Department of Chemistry, NSF ERC for Extreme Ultraviolet Science and Technology, Colorado State University, Fort Collins, CO 80523, USA.
Phys Chem Chem Phys. 2018 Sep 12;20(35):22610-22622. doi: 10.1039/c8cp03157f.
Iron-vanadium sulfur cluster anions are studied by photoelectron spectroscopy (PES) at 3.492 eV (355 nm) and 4.661 eV (266 nm) photon energies, and by density functional theory (DFT) calculations. The structural properties, relative energies of different structural isomers, and the calculated first vertical detachment energies (VDEs) of different structural isomers for cluster anions FeVS1-3- and FemVnSm+n- (m + n = 3, 4; m > 0, n > 0) are investigated at a BPW91/TZVP theory level. The experimental first VDEs for these Fe-V sulfur clusters are reported. The most probable ground state structures and spin multiplicities for these clusters are tentatively assigned by comparing their theoretical and experiment first VDE values. For FeVS1-3- clusters, their first VDEs are generally observed to increase with the number of sulfur atoms from 1.45 eV to 2.86 eV. The NBO/HOMOs of the ground state of FeVS1-3- clusters are localized in a p orbital on a S atom; the partial charge distribution on the NBO/HOMO localized site of each cluster anion is responsible for the trend of their first VDEs. A less negative localized charge distribution is correlated with a higher first VDE. Structure and steric effect differences for FemVnSm+n- (m + n = 3, m > 0, n > 0) clusters are suggested to be responsible for their different first VDEs and properties. Two types of structural isomers are identified for FemVnSm+n- (m + n = 4, m > 0, n > 0) clusters: a tower structure isomer and a cubic structure isomer. The first VDEs for tower like isomers are generally higher than those for cubic like isomers of FemVnSm+n- (m + n = 4, m > 0, n > 0) clusters.
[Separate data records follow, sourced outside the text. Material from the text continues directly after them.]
(* ===== verification/Task.v ===== *)
(** * Task envelopes and the queue interface ([tm/runtime/task.py],
      [queue/base.py])

    The schema of a queued task and its conversion to and from the mapping
    the queue stores.  [uuid] and [wall] are the identifier and the wall-clock
    reading a fresh envelope takes. *)

From S2P Require Import Prelude PyVal PyConv.
From stdpp Require Import base gmap strings list.
From Stdlib Require Import ZArith Lia.

(** Mappings with string keys, in insertion order. *)
Record mapping : Type := Map { items : list (string * json) }.

#[export] Instance mapping_eq_dec : EqDecision mapping.
Proof. solve_decision. Defined.

Definition empty_map : mapping := Map [].

Record TaskEnvelope : Type := mkTask {
  task_id : string;
  flow_id : string;
  te_input : mapping;
  te_headers : mapping;
  te_attempt : Z;
  te_scheduled_at : pyfloat;
  te_trace : mapping
}.

#[export] Instance TaskEnvelope_eq_dec : EqDecision TaskEnvelope.
Proof. solve_decision. Defined.

Definition idempotency_key (e : TaskEnvelope) : option string :=
  match jget "idempotency_key" (items (te_headers e)) with
  | JStr s => if String.eqb s "" then None else Some s
  | _ => None
  end.

Definition composite_key (e : TaskEnvelope) : string :=
  default (task_id e) (idempotency_key e).

Definition to_dict (e : TaskEnvelope) : mapping :=
  Map [("task_id", JStr (task_id e));
       ("flow_id", JStr (flow_id e));
       ("input", JObj (items (te_input e)));
       ("headers", JObj (items (te_headers e)));
       ("attempt", JInt (te_attempt e));
       ("scheduled_at", JFloat (te_scheduled_at e));
       ("trace", JObj (items (te_trace e)))].

Definition with_retry (e : TaskEnvelope) (attempt : Z) (scheduled_at : pyfloat) : TaskEnvelope :=
  mkTask (task_id e) (flow_id e) (te_input e) (te_headers e) attempt scheduled_at (te_trace e).

(** [TaskEnvelope.new] without the optional [task_id] and [scheduled_at]. *)
Definition task_new (uuid : string) (wall : pyfloat) (flow : string)
    (input headers trace : mapping) : TaskEnvelope :=
  mkTask uuid flow input (Map (dict_pop "task_id" (items headers))) 0 wall trace.

Definition _freeze_mapping (v : json) : res mapping :=
  match v with
  | JNull => Ok empty_map
  | JObj m => Ok (Map m)
  | _ => Raise (TypeError "expected mapping for task field")
  end.

Section from_dict.
Context `{PyText}.

Definition from_dict (wall : pyfloat) (payload : json) : res TaskEnvelope :=
  match as_mapping payload with
  | None => Raise (TypeError "task payload must be a mapping")
  | Some m =>
      let task_id := py_str other_str (jget "task_id" m) in
      if String.eqb task_id "" then Raise (ValueError "task payload missing task_id") else
      let flow_id := py_str other_str (jget "flow_id" m) in
      if String.eqb flow_id "" then Raise (ValueError "task payload missing flow_id") else
      attempt ← py_int (default (JInt 0) (alookup "attempt" m));
      scheduled_at ← match jget "scheduled_at" m with JNull => Ok wall | v => py_float v end;
      input ← _freeze_mapping (jor (jget "input" m) (JObj []));
      headers ← _freeze_mapping (jor (jget "headers" m) (JObj []));
      trace ← _freeze_mapping (jor (jget "trace" m) (JObj []));
      Ok (mkTask task_id flow_id input headers attempt scheduled_at trace)
  end.

(** An envelope the schema accepts. *)
Definition task_valid (e : TaskEnvelope) : Prop := task_id e ≠ "" ∧ flow_id e ≠ "".

Lemma freeze_or_empty m : _freeze_mapping (jor (JObj m) (JObj [])) = Ok (Map m).
Proof. by destruct m. Qed.

Lemma from_to_dict wall e : task_valid e → from_dict wall (JObj (items (to_dict e))) = Ok e.
Proof.
  intros [Ht Hf]. destruct e as [t f [i] [h] a s [tr]]. simpl in *.
  apply String.eqb_neq in Ht, Hf. unfold from_dict, to_dict. cbn [as_mapping items].
  repeat match goal with
  | |- context [jget ?k ?m] => let v := eval cbv in (jget k m) in change (jget k m) with v
  end.
  cbn -[String.eqb jor]. rewrite Ht, Hf. by rewrite !freeze_or_empty.
Qed.

Lemma with_retry_key e a s : idempotency_key (with_retry e a s) = idempotency_key e.
Proof. done. Qed.

Lemma with_retry_composite e a s : composite_key (with_retry e a s) = composite_key e.
Proof. done. Qed.

Lemma task_new_valid uuid wall flow i h tr :
  uuid ≠ "" → flow ≠ "" → task_valid (task_new uuid wall flow i h tr).
Proof. done. Qed.

Lemma task_new_key uuid wall flow i h tr :
  idempotency_key (task_new uuid wall flow i h tr) =
  match jget "idempotency_key" (items h) with
  | JStr s => if String.eqb s "" then None else Some s
  | _ => None
  end.
Proof. unfold idempotency_key, jget. simpl. by rewrite alookup_dict_pop. Qed.
End from_dict.

(** ** The work-queue interface ([tm/runtime/queue/base.py])

    [WorkQueue]: the operations every queue offers, as the abstract base class
    lists them, with the clock readings they take made explicit.
    [LawfulWorkQueue]: what a queue promises its clients, stated on a view of
    the queue as a finite map from offsets to the stored task and the token of
    its lease, if any. *)

From S2P Require Import Prelude PyVal PyConv.
From stdpp Require Import base gmap strings list.
From Stdlib Require Import ZArith Lia.

(** The readings of [time.monotonic()] and [time.time()], in microseconds,
    that one operation takes. *)
Record Now : Type := mkNow { mono : Z; wall : Z }.

Record LeasedTask : Type := mkLeased {
  lt_offset : N;
  lt_task : mapping;
  lt_deadline : Z;
  lt_token : string
}.

Class WorkQueue (Q : Type) := {
  wq_put : Q → mapping → Now → N * Q;
  wq_lease : Q → Z → Z → Now → list LeasedTask * Q;
  wq_ack : Q → N → string → Q;
  wq_nack : Q → N → string → bool → Now → Q;
  wq_reschedule : Q → N → pyfloat → Q;
  wq_pending_count : Q → N;
  wq_oldest_available_at : Q → option pyfloat
}.

(** A stored task and the token of its current lease. *)
Record slot : Type := mkSlot { sl_task : mapping; sl_token : option string }.

Class LawfulWorkQueue (Q : Type) `{WorkQueue Q} := {
  wq_ok : Q → Prop;
  wq_view : Q → gmap N slot;
  wq_count q : wq_ok q → wq_pending_count q = N.of_nat (size (wq_view q));
  (** [put] stores under an offset that was not in use. *)
  wq_put_law q task now : wq_ok q →
    let '(off, q') := wq_put q task now in
    wq_ok q' ∧ wq_view q !! off = None ∧
    wq_view q' = <[off := mkSlot task None]> (wq_view q);
  (** [lease] keeps every task; what it returns is leased under the token it
      returns, and a token it does not return was there before. *)
  wq_lease_law q count ms now : wq_ok q →
    let '(ls, q') := wq_lease q count ms now in
    wq_ok q' ∧
    sl_task <$> wq_view q' = sl_task <$> wq_view q ∧
    NoDup (lt_offset <$> ls) ∧
    (∀ l, l ∈ ls → wq_view q' !! lt_offset l = Some (mkSlot (lt_task l) (Some (lt_token l)))) ∧
    (∀ off t tok, wq_view q' !! off = Some (mkSlot t (Some tok)) →
       wq_view q !! off = Some (mkSlot t (Some tok)) ∨
       ∃ l, l ∈ ls ∧ lt_offset l = off ∧ lt_task l = t ∧ lt_token l = tok);
  (** The holder of the current token removes the task, or gives it back;
      any other token changes nothing. *)
  wq_ack_law q off tok : wq_ok q →
    wq_ok (wq_ack q off tok) ∧
    wq_view (wq_ack q off tok) =
      match wq_view q !! off with
      | Some (mkSlot _ (Some tok')) =>
          if String.eqb tok tok' then delete off (wq_view q) else wq_view q
      | _ => wq_view q
      end;
  wq_nack_law q off tok requeue now : wq_ok q →
    wq_ok (wq_nack q off tok requeue now) ∧
    wq_view (wq_nack q off tok requeue now) =
      match wq_view q !! off with
      | Some (mkSlot t (Some tok')) =>
          if String.eqb tok tok' then
            if requeue then <[off := mkSlot t None]> (wq_view q) else delete off (wq_view q)
          else wq_view q
      | _ => wq_view q
      end
}.
(* ===== verification/MemQueue.v ===== *)
(** * The in-memory work queue ([tm/runtime/queue/memory.py])

    [heapq] is kept by its contract: a list sorted by (availability, offset)
    with insertion and removal of the least element, so that [heappop] is the
    head of the list.  Lease deadlines are clock readings in microseconds. *)

From S2P Require Import Prelude PyVal PyConv Task.
From stdpp Require Import base gmap strings list pretty.
From Stdlib Require Import ZArith Lia.

(** ** State *)

Record Entry : Type := mkEntry {
  e_task : mapping;
  e_available_at : pyfloat;
  e_lease_deadline : Z;
  e_token : option string;
  e_acked : bool
}.

Record InMemoryWorkQueue : Type := mkMQ {
  mq_next_offset : N;
  mq_entries : gmap N Entry;
  mq_ready : list (pyfloat * N);
  mq_lease_seq : N
}.

Definition mq_new : InMemoryWorkQueue := mkMQ 0 ∅ [] 0.

(** ** The heap *)

(** [x < y] on pairs (availability, offset). *)
Definition item_ltb (x y : pyfloat * N) : bool :=
  flt x.1 y.1 || (feq x.1 y.1 && (x.2 <? y.2)%N).

Fixpoint heappush (h : list (pyfloat * N)) (x : pyfloat * N) : list (pyfloat * N) :=
  match h with
  | [] => [x]
  | y :: h' => if item_ltb x y then x :: h else y :: heappush h' x
  end.

(** ** Operations *)

Section operations.
Context `{PyText}.

Definition _extract_available_at (task : mapping) (now : Now) : pyfloat :=
  let scheduled :=
    match py_float (default (JFloat fzero) (alookup "scheduled_at" (items task))) with
    | Ok f => f
    | Raise _ => fzero
    end in
  if fge fzero scheduled then Fin (mono now)
  else fadd (Fin (mono now)) (fmax fzero (fsub scheduled (Fin (wall now)))).

Definition mq_put (q : InMemoryWorkQueue) (task : mapping) (now : Now) : N * InMemoryWorkQueue :=
  let offset := mq_next_offset q in
  let available_at := _extract_available_at task now in
  (offset,
   mkMQ (offset + 1) (<[offset := mkEntry task available_at 0 None false]> (mq_entries q))
     (heappush (mq_ready q) (available_at, offset)) (mq_lease_seq q)).
End operations.
Definition guard_lookup (g : ExecutionIdempotencyGuard) (key : string) (now : Z)
  : option mapping * ExecutionIdempotencyGuard :=
  match eg_history g !! key with
  | None => (None, g)
  | Some (result, expires_at) =>
      if fge (Fin now) expires_at then
        (None, mkGuard (eg_ttl_seconds g) (delete key (eg_history g)))
      else (Some result, g)
  end.

Definition guard_record (g : ExecutionIdempotencyGuard) (key : string) (result : mapping) (now : Z)
  : ExecutionIdempotencyGuard :=
  mkGuard (eg_ttl_seconds g)
    (<[key := (result, fadd (Fin now) (eg_ttl_seconds g))]> (eg_history g)).

(** ** Correctness of the idempotency store

    The cache against the history of its operations: what it returns is the
    last result remembered and not expired, it never exceeds its capacity, it
    keeps a result while fewer than [capacity] other keys are used, and a
    snapshot loads back. *)

From S2P Require Import Prelude PyVal PyConv Task.
From stdpp Require Import base gmap strings list sets.
From Stdlib Require Import ZArith Lia ZifyBool.

(** ** Ordered dictionaries *)

Lemma move_dict_set {V} key (v : V) l :
  move_to_end key v (dict_set key v l) = move_to_end key v l.
Proof. unfold move_to_end. by rewrite pop_dict_set. Qed.

Lemma NoDup_move_to_end {V} key (v : V) l : NoDup l.*1 → NoDup (move_to_end key v l).*1.
Proof.
  intros Hnd. unfold move_to_end. rewrite fmap_app. apply NoDup_app.
  split_and!; [by apply NoDup_dict_pop| |apply NoDup_singleton].
  intros k [Hne _]%dict_pop_keys ->%list_elem_of_singleton. done.
Qed.

(** ** Capacity *)

Lemma enforce_drop cap es :
  _enforce_capacity cap es = drop (length es - Z.to_nat cap) es.
Proof.
  induction es as [|kv es IH]; cbn [_enforce_capacity length]; [by destruct (0 - Z.to_nat cap)|].
  destruct (Z.ltb_spec cap (Z.of_nat (S (length es)))) as [Hlt|Hge].
  - rewrite IH. destruct (Z.to_nat cap) as [|n] eqn:E; simpl.
    + rewrite Nat.sub_0_r. done.
    + destruct (decide (length es ≤ n)) as [Hle|Hnle].
      * lia.
      * replace (length es - n) with (S (length es - S n)) by lia. done.
  - by replace (S (length es) - Z.to_nat cap) with 0 by lia.
Qed.

Lemma enforce_suffix cap es : ∃ pre, es = pre ++ _enforce_capacity cap es.
Proof. rewrite enforce_drop. eexists. symmetry. apply take_drop. Qed.

Lemma enforce_bound cap es : (0 <= cap)%Z → (Z.of_nat (length (_enforce_capacity cap es)) <= cap)%Z.
Proof. intros Hc. rewrite enforce_drop, length_drop. lia. Qed.

Lemma enforce_keep cap pre (x : string * IEntry) post :
  (Z.of_nat (length post) < cap)%Z →
  ∃ pre', _enforce_capacity cap (pre ++ x :: post) = pre' ++ x :: post ∧ pre'.*1 ⊆ pre.*1.
Proof.
  intros Hl. rewrite enforce_drop, length_app. simpl.
  exists (drop (length pre + S (length post) - Z.to_nat cap) pre). rewrite drop_app_le by lia.
  split; [done|]. rewrite fmap_drop. intros k Hk.
  rewrite <- (take_drop (length pre + S (length post) - Z.to_nat cap) (pre.*1)). set_solver.
Qed.

(** ** Histories *)

Inductive idem_op : Type :=
| IGet (key : string) (now : Z)
| IRemember (key : string) (r : IdempotencyResult) (ttl : pyfloat) (now : Z)
| IPrune (now : Z).

Definition run_op (s : IdempotencyStore) (op : idem_op) : IdempotencyStore :=
  match op with
  | IGet key now => (idem_get s key now).2
  | IRemember key r ttl now => idem_remember s key r ttl now
  | IPrune now => idem_prune s now
  end.

Definition run (s : IdempotencyStore) (ops : list idem_op) : IdempotencyStore := foldl run_op s ops.

Definition op_key (op : idem_op) : option string :=
  match op with IGet key _ | IRemember key _ _ _ => Some key | IPrune _ => None end.

Definition op_time (op : idem_op) : Z :=
  match op with IGet _ now | IRemember _ _ _ now | IPrune now => now end.

(** The specification: the last result remembered under a key, with its
    expiry; a non-positive time to live does not count. *)
Definition remembered_by (key : string) (op : idem_op) : option (IdempotencyResult * pyfloat) :=
  match op with
  | IRemember k r ttl now =>
      if bool_decide (k = key) && negb (fge fzero ttl) then Some (r, fadd (Fin now) ttl) else None
  | _ => None
  end.

Definition last_remembered (key : string) (ops : list idem_op)
  : option (IdempotencyResult * pyfloat) :=
  foldl (fun acc op => match remembered_by key op with Some x => Some x | None => acc end) None ops.

Lemma snapshot_entries s now force : is_entries (_maybe_snapshot_locked s now force) = is_entries s.
Proof. unfold _maybe_snapshot_locked. by destruct (negb force && _). Qed.

Lemma snapshot_capacity s now force : is_capacity (_maybe_snapshot_locked s now force) = is_capacity s.
Proof. unfold _maybe_snapshot_locked. by destruct (negb force && _). Qed.

Lemma remember_entries s key r ttl now :
  fge fzero ttl = false →
  is_entries (idem_remember s key r ttl now) =
  _enforce_capacity (is_capacity s)
    (move_to_end key (mkIE r (fadd (Fin now) ttl) now) (is_entries s)).
Proof.
  intros Ht. unfold idem_remember. rewrite Ht, snapshot_entries. simpl. by rewrite move_dict_set.
Qed.

(** *** Well-formedness and the history *)

Record idem_ok (s : IdempotencyStore) : Prop := {
  io_capacity : (0 < is_capacity s)%Z;
  io_keys : NoDup (is_entries s).*1;
  io_bound : (Z.of_nat (length (is_entries s)) <= is_capacity s)%Z
}.

Lemma enforce_nodup cap es : NoDup es.*1 → NoDup (_enforce_capacity cap es).*1.
Proof.
  destruct (enforce_suffix cap es) as [pre E]. rewrite E at 1. rewrite fmap_app.
  by intros (_ & _ & ?)%NoDup_app.
Qed.

Lemma enforce_incl cap es kv : kv ∈ _enforce_capacity cap es → kv ∈ es.
Proof. destruct (enforce_suffix cap es) as [pre E]. rewrite E at 2. set_solver. Qed.

Lemma run_op_capacity s op : is_capacity (run_op s op) = is_capacity s.
Proof.
  destruct op as [key now|key r ttl now|now]; cbn [run_op].
  - unfold idem_get. destruct (alookup key (is_entries s)) as [e|]; [|done].
    by destruct (is_expired now e).
  - unfold idem_remember. destruct (fge fzero ttl); [done|]. by rewrite snapshot_capacity.
  - unfold idem_prune. by rewrite snapshot_capacity.
Qed.

Lemma run_capacity s ops : is_capacity (run s ops) = is_capacity s.
Proof.
  revert s. induction ops as [|op ops IH]; intros s; [done|]. simpl. rewrite IH. apply run_op_capacity.
Qed.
Their first VDEs are can be understood through: (1) NBO/HOMO distributions, (2) structures (steric effects), and (3) partial charge numbers on the NBO/HOMO's localized sites. EBEs for excited state transitions for all Fe-V sulfur clusters are calculated employing OVGF and TDDFT approaches at the TZVP level. The OVGF approach for these Fe/V/S cluster anions is better for the higher transition energies than the TDDTF approach. The experimental and theoretical results for these Fe/V/S cluster anions are compared with their related pure iron sulfur cluster anions. Properties of the NBO/HOMO are essential for understanding and estimating the different first VDEs for Fe/V/S, and comparing them to those of the pure Fe/S cluster anions.
采用光电离谱(PES)在 3.492 eV(355nm)和 4.661 eV(266nm)光子能量下,以及密度泛函理论(DFT)计算研究了铁钒硫团簇阴离子。在 BPW91/TZVP 理论水平下,研究了团簇阴离子 FeVS1-3-和 FemVnSm+n-(m+n=3,4;m>0,n>0)的结构性质、不同结构异构体的相对能量以及不同结构异构体的计算第一垂直离解能(VDE)。报道了这些 Fe-V 硫团簇的实验第一 VDE。通过比较它们的理论和实验第一 VDE 值,初步确定了这些团簇最可能的基态结构和自旋多重度。对于 FeVS1-3-团簇,它们的第一 VDE 通常随着硫原子数从 1.45eV 增加到 2.86eV。FeVS1-3-团簇基态的 NBO/HOMO 定域在 S 原子的 p 轨道上;每个团簇阴离子的 NBO/HOMO 定域位点的部分电荷分布负责其第一 VDE 的趋势。带负电的局部电荷分布越小,第一 VDE 越高。FemVnSm+n-(m+n=3,m>0,n>0)团簇的结构和空间位阻效应差异被认为是导致它们不同的第一 VDE 和性质的原因。确定了 FemVnSm+n-(m+n=4,m>0,n>0)团簇的两种结构异构体类型:塔状异构体和立方状异构体。塔式异构体的第一 VDE 通常高于 FemVnSm+n-(m+n=4,m>0,n>0)团簇的立方异构体。可以通过以下方式理解它们的第一 VDE:(1)NBO/HOMO 分布,(2)结构(空间位阻效应)和(3)NBO/HOMO 定域位点上的部分电荷数。在 TZVP 水平上,采用 OVGF 和 TDDFT 方法计算了所有 Fe-V 硫团簇的激发态跃迁的 EBE。OVGF 方法对这些 Fe/V/S 团簇阴离子的较高跃迁能比 TDDTF 方法更好。将这些 Fe/V/S 团簇阴离子的实验和理论结果与它们相关的纯铁硫团簇阴离子进行了比较。NBO/HOMO 的性质对于理解和估计 Fe/V/S 的不同第一 VDE 以及将它们与纯 Fe/S 团簇阴离子进行比较是至关重要的。